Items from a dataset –
☆ ☆ ☆ ☆ ☆ ☆ ☆

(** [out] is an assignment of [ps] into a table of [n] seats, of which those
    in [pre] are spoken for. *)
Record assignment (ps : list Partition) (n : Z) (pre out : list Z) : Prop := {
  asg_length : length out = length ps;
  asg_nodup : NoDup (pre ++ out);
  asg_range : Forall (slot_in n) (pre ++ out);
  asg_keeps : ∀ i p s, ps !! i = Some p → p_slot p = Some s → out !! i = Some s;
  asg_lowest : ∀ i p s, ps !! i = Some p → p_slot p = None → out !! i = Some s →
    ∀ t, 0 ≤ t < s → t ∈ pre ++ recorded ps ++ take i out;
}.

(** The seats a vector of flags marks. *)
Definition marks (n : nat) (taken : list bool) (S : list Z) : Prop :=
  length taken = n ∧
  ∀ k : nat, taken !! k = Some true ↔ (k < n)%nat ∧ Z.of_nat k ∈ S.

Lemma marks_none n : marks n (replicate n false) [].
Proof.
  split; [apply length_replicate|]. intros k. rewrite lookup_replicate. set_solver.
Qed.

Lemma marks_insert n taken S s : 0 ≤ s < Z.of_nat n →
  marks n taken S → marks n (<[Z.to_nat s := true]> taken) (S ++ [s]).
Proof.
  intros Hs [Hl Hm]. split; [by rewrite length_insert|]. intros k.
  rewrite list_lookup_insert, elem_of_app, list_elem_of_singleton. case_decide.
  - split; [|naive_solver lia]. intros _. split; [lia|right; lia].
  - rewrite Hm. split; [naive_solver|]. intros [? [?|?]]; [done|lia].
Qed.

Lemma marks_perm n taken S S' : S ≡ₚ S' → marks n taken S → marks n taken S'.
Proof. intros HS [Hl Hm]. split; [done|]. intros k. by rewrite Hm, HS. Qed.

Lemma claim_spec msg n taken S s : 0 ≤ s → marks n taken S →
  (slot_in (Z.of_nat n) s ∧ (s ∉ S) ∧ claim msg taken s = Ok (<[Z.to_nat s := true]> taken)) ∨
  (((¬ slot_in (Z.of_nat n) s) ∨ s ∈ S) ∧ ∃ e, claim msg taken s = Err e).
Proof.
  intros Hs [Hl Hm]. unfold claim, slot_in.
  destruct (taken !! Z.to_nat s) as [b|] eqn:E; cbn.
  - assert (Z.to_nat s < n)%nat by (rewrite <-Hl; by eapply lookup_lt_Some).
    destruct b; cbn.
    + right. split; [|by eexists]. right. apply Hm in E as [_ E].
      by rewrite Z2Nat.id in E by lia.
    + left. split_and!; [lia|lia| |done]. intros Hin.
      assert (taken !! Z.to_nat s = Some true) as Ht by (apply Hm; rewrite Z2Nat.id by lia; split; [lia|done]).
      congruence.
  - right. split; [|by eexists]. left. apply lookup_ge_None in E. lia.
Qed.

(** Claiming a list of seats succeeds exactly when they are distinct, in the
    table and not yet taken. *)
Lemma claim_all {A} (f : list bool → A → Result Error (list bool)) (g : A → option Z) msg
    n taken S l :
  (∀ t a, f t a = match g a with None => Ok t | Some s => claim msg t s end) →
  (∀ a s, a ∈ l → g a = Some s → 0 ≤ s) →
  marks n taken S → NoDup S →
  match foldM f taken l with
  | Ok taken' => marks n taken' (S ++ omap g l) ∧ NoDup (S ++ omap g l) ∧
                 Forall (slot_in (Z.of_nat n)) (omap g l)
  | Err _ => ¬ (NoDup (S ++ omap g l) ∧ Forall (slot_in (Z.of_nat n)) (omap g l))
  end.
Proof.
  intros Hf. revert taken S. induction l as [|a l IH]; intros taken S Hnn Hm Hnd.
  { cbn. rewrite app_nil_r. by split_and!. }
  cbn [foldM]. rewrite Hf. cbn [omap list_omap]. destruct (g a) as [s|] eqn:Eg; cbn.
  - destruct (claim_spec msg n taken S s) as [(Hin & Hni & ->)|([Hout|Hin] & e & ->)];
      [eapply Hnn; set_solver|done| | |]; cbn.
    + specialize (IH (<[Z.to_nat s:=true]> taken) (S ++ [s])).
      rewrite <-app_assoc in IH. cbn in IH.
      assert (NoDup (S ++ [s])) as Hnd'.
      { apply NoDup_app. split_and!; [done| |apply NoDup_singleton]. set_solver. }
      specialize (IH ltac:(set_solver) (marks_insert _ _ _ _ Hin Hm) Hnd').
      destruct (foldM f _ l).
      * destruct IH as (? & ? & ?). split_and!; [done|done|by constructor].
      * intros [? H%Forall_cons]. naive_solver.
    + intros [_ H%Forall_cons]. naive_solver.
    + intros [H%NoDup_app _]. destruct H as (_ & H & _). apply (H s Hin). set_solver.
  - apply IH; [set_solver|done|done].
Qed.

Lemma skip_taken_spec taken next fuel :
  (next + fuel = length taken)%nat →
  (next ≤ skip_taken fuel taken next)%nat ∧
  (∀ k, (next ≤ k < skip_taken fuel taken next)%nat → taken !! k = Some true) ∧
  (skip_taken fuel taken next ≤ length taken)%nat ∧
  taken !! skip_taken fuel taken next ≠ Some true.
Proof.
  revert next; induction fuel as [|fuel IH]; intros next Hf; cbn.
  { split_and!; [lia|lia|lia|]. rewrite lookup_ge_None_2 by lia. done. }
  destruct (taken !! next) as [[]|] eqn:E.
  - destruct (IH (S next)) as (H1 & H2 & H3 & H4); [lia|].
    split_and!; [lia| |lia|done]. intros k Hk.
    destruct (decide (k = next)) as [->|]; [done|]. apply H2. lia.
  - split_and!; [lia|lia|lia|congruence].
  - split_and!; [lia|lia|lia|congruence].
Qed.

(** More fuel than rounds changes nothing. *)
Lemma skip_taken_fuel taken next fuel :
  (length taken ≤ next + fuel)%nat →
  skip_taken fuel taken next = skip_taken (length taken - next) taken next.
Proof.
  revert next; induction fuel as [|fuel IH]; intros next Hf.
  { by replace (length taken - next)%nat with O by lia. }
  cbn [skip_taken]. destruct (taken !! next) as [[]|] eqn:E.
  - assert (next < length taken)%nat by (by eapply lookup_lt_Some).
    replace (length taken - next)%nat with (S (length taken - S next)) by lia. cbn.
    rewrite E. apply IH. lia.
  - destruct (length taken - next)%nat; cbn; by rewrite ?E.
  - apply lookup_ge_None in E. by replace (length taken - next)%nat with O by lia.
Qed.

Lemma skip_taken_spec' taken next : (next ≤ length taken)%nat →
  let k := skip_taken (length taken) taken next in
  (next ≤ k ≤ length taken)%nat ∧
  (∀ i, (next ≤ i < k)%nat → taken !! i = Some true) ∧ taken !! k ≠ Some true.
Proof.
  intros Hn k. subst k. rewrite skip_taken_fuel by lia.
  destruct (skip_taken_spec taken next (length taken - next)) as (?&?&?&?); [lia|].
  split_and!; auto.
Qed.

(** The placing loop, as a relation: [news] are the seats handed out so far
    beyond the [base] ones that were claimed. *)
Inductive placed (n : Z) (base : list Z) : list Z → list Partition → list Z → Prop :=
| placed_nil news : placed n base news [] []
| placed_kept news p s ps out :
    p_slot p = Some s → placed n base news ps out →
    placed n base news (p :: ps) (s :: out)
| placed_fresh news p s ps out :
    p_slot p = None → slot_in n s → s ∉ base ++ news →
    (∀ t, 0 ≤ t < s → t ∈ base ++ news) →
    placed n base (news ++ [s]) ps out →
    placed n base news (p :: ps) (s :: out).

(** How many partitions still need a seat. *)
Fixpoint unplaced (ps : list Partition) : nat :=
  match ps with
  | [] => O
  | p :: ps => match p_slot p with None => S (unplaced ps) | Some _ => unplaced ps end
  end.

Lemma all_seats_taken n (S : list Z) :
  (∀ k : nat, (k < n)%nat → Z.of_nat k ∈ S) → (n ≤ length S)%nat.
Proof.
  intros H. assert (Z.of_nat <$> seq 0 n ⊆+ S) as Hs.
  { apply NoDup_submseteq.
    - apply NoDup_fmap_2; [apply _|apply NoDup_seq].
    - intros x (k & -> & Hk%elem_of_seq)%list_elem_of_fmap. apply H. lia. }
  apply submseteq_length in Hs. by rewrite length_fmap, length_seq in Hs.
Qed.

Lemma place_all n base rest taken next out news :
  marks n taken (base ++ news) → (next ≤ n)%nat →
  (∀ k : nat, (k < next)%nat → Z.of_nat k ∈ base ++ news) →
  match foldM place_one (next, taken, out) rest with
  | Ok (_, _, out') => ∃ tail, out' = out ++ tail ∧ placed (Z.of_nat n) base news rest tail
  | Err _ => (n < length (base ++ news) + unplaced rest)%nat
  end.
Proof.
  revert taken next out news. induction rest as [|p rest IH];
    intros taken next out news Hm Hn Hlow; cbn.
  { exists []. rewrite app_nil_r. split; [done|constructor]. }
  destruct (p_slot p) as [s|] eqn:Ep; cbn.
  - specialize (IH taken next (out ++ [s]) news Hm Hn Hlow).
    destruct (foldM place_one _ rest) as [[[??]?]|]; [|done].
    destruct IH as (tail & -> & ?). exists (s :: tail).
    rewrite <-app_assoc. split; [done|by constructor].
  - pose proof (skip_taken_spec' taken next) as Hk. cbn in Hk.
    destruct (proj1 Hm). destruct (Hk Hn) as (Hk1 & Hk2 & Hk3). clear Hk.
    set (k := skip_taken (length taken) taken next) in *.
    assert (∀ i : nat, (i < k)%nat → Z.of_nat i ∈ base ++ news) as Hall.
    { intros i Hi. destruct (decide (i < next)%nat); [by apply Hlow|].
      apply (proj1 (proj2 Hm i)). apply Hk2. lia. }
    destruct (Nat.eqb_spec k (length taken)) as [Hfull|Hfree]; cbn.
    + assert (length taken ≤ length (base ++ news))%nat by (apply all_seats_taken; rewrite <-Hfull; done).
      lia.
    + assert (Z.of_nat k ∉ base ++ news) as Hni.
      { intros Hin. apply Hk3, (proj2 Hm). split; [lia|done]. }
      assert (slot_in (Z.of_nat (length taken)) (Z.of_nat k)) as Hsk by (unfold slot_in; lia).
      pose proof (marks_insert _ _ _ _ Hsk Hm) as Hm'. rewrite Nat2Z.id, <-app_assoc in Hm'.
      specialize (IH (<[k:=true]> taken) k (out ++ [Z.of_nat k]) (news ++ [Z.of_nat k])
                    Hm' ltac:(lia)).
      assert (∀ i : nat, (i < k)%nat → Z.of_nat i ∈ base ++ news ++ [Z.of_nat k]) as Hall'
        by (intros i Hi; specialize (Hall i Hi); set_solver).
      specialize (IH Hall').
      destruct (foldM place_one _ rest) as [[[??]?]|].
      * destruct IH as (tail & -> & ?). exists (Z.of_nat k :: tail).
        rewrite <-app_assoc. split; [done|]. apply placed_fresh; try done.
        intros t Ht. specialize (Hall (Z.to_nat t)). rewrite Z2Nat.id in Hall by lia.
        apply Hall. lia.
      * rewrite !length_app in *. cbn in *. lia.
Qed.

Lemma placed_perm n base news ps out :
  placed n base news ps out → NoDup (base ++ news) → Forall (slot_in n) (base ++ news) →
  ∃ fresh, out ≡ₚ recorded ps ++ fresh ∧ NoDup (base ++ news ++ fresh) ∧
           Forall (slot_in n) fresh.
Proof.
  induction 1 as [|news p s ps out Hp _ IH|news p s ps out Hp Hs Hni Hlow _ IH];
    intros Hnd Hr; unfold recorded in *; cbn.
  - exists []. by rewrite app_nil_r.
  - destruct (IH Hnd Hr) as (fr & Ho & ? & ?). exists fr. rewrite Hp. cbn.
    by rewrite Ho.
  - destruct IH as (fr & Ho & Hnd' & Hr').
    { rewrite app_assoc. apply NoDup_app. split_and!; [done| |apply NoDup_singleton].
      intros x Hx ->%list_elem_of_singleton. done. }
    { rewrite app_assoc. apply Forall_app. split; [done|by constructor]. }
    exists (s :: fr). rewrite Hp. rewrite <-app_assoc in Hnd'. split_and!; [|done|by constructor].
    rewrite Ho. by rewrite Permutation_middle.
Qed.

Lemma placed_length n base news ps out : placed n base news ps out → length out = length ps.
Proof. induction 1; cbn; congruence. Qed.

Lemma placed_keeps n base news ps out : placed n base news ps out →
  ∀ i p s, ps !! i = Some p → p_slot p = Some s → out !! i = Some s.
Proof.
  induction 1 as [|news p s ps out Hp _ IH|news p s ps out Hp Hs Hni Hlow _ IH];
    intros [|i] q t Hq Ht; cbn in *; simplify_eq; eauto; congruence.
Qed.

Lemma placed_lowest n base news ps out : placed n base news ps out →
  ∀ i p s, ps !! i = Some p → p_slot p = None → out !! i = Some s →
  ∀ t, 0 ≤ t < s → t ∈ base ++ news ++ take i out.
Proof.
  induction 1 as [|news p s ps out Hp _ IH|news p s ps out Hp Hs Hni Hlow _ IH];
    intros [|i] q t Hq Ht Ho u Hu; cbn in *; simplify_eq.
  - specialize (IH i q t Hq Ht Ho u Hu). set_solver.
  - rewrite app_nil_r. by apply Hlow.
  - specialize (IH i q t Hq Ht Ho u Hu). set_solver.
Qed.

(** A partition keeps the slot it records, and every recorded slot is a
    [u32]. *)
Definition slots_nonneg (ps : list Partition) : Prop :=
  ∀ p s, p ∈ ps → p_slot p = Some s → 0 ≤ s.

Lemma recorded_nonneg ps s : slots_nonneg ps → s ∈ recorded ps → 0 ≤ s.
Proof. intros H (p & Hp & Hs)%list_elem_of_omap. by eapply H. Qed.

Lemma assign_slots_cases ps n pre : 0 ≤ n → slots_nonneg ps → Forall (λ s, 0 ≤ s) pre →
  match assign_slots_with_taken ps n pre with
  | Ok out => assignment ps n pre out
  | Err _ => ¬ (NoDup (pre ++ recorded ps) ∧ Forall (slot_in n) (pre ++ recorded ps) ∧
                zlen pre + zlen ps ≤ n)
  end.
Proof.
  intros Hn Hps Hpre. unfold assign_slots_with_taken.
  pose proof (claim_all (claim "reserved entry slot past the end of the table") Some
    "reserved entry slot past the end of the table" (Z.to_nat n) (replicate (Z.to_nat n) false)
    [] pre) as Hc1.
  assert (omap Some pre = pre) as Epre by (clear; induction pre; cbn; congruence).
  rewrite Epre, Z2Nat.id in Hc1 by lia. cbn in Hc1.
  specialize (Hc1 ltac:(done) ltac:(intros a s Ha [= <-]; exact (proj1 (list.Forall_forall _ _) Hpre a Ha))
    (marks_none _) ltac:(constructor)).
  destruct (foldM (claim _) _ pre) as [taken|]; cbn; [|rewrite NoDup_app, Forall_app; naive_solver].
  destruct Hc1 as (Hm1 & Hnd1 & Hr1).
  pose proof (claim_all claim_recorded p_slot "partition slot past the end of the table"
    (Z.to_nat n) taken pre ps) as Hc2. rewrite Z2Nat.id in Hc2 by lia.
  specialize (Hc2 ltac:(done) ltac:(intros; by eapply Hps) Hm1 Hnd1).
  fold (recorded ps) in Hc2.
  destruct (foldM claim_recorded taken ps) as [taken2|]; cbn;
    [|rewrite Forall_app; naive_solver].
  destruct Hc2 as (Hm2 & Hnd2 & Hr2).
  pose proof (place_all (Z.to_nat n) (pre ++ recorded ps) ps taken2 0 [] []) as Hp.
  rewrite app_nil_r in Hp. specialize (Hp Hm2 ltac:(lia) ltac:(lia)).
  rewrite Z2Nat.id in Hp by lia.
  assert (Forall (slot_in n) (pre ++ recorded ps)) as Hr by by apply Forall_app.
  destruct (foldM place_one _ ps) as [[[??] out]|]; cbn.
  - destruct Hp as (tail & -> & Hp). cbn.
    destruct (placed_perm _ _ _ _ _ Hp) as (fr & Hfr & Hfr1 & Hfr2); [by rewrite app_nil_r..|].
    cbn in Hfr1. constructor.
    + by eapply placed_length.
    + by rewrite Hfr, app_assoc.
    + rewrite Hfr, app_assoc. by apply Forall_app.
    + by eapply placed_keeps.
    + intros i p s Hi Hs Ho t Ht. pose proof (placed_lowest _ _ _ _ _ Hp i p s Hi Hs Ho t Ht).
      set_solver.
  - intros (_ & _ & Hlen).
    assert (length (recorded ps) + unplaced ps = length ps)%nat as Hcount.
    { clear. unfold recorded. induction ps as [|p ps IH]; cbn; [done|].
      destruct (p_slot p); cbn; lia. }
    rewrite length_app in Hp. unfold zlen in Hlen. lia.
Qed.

☆ ☆ ☆ ☆ ☆ ☆ ☆

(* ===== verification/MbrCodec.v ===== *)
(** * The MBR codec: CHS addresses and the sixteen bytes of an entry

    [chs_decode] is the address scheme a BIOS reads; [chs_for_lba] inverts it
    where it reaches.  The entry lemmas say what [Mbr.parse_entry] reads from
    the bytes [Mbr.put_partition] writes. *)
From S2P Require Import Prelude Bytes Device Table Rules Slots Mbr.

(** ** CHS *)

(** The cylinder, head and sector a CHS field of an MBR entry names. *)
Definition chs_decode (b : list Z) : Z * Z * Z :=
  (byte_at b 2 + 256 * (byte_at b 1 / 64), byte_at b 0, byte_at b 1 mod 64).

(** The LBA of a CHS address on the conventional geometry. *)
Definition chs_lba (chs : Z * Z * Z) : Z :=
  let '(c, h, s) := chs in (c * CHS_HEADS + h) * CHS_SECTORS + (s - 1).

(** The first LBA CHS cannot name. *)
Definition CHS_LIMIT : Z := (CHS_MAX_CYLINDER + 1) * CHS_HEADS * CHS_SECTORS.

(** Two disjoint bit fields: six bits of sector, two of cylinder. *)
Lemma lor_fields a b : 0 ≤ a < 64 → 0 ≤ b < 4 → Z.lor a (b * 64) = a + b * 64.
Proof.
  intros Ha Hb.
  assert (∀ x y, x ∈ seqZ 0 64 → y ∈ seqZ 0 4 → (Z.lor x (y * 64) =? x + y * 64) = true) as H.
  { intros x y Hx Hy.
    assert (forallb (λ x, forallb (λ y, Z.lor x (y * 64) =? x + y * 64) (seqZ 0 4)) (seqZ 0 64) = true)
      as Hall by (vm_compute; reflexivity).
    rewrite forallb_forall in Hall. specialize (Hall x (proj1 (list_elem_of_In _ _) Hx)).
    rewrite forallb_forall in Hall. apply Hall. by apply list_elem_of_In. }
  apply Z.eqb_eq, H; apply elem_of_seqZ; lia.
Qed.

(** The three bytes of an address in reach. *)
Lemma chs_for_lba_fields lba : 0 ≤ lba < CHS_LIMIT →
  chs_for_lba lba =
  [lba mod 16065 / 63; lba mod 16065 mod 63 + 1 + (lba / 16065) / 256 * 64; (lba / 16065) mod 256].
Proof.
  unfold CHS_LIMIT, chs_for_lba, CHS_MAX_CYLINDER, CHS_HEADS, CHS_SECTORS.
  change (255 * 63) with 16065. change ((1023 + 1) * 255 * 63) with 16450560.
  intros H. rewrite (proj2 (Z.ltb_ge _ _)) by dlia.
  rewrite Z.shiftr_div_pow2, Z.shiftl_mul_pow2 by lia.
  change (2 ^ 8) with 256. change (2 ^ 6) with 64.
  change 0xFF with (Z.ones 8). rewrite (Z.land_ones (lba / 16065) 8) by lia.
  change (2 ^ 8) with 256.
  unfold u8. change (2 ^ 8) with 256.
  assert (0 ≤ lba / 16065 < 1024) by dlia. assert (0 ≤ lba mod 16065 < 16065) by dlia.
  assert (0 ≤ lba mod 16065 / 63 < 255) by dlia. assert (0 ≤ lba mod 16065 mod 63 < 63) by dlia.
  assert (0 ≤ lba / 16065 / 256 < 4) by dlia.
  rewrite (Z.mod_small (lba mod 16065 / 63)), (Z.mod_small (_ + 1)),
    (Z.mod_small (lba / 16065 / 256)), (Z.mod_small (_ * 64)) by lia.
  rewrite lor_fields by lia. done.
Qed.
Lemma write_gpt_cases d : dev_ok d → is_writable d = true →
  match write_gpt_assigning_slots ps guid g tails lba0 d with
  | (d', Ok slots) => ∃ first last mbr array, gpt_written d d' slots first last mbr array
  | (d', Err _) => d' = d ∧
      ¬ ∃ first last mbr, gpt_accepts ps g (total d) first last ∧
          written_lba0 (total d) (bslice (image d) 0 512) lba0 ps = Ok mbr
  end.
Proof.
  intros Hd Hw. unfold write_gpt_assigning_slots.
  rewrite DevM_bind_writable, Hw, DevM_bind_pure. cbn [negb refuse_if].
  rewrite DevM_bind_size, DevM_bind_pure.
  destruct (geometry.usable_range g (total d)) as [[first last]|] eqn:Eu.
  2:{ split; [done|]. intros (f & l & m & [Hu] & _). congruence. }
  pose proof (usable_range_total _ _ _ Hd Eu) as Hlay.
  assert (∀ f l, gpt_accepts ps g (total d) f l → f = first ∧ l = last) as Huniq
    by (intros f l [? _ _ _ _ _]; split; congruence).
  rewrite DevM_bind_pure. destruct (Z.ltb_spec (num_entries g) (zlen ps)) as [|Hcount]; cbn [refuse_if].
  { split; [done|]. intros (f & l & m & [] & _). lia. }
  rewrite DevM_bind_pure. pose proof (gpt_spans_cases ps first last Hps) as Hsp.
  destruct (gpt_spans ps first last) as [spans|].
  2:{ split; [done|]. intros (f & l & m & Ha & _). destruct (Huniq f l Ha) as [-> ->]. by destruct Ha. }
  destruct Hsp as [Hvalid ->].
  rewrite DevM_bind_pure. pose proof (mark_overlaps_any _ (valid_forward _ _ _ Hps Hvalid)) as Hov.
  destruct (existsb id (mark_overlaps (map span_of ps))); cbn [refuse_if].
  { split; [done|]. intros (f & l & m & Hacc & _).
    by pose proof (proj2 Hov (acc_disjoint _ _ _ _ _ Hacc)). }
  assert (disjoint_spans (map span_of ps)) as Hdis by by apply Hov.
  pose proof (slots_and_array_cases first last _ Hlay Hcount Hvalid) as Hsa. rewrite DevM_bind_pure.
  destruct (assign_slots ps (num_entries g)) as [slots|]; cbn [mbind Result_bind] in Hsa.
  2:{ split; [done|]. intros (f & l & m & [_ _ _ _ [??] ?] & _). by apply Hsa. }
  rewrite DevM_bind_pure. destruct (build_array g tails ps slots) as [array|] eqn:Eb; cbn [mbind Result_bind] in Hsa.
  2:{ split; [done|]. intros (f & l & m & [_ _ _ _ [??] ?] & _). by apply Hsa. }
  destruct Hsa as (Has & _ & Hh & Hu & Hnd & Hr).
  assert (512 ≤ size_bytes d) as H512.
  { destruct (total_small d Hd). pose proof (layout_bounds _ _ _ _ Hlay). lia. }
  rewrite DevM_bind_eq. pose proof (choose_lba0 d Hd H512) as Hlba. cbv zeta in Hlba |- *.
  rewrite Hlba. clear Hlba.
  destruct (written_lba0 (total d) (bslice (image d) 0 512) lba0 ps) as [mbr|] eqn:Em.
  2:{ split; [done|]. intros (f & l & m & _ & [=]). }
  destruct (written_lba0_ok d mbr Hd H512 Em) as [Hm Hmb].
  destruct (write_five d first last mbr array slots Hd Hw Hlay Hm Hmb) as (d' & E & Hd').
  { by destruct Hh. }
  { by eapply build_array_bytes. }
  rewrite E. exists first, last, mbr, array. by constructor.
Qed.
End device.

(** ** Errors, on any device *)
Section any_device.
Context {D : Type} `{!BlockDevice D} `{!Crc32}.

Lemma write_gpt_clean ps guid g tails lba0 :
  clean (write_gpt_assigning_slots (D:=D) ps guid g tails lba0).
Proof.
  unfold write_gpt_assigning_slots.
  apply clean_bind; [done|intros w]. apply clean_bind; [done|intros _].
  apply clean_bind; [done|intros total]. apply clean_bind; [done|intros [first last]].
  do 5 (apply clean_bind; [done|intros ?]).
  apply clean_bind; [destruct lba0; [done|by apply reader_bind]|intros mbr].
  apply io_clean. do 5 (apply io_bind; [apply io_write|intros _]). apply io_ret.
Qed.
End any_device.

☆ ☆ ☆ ☆ ☆ ☆ ☆

Required work – Retype the entries above exactly, but only from the line containing "(** [out] is" through the line containing "asg_keeps : ∀", both included.

Task answer –
(** [out] is an assignment of [ps] into a table of [n] seats, of which those
    in [pre] are spoken for. *)
Record assignment (ps : list Partition) (n : Z) (pre out : list Z) : Prop := {
  asg_length : length out = length ps;
  asg_nodup : NoDup (pre ++ out);
  asg_range : Forall (slot_in n) (pre ++ out);
  asg_keeps : ∀ i p s, ps !! i = Some p → p_slot p = Some s → out !! i = Some s;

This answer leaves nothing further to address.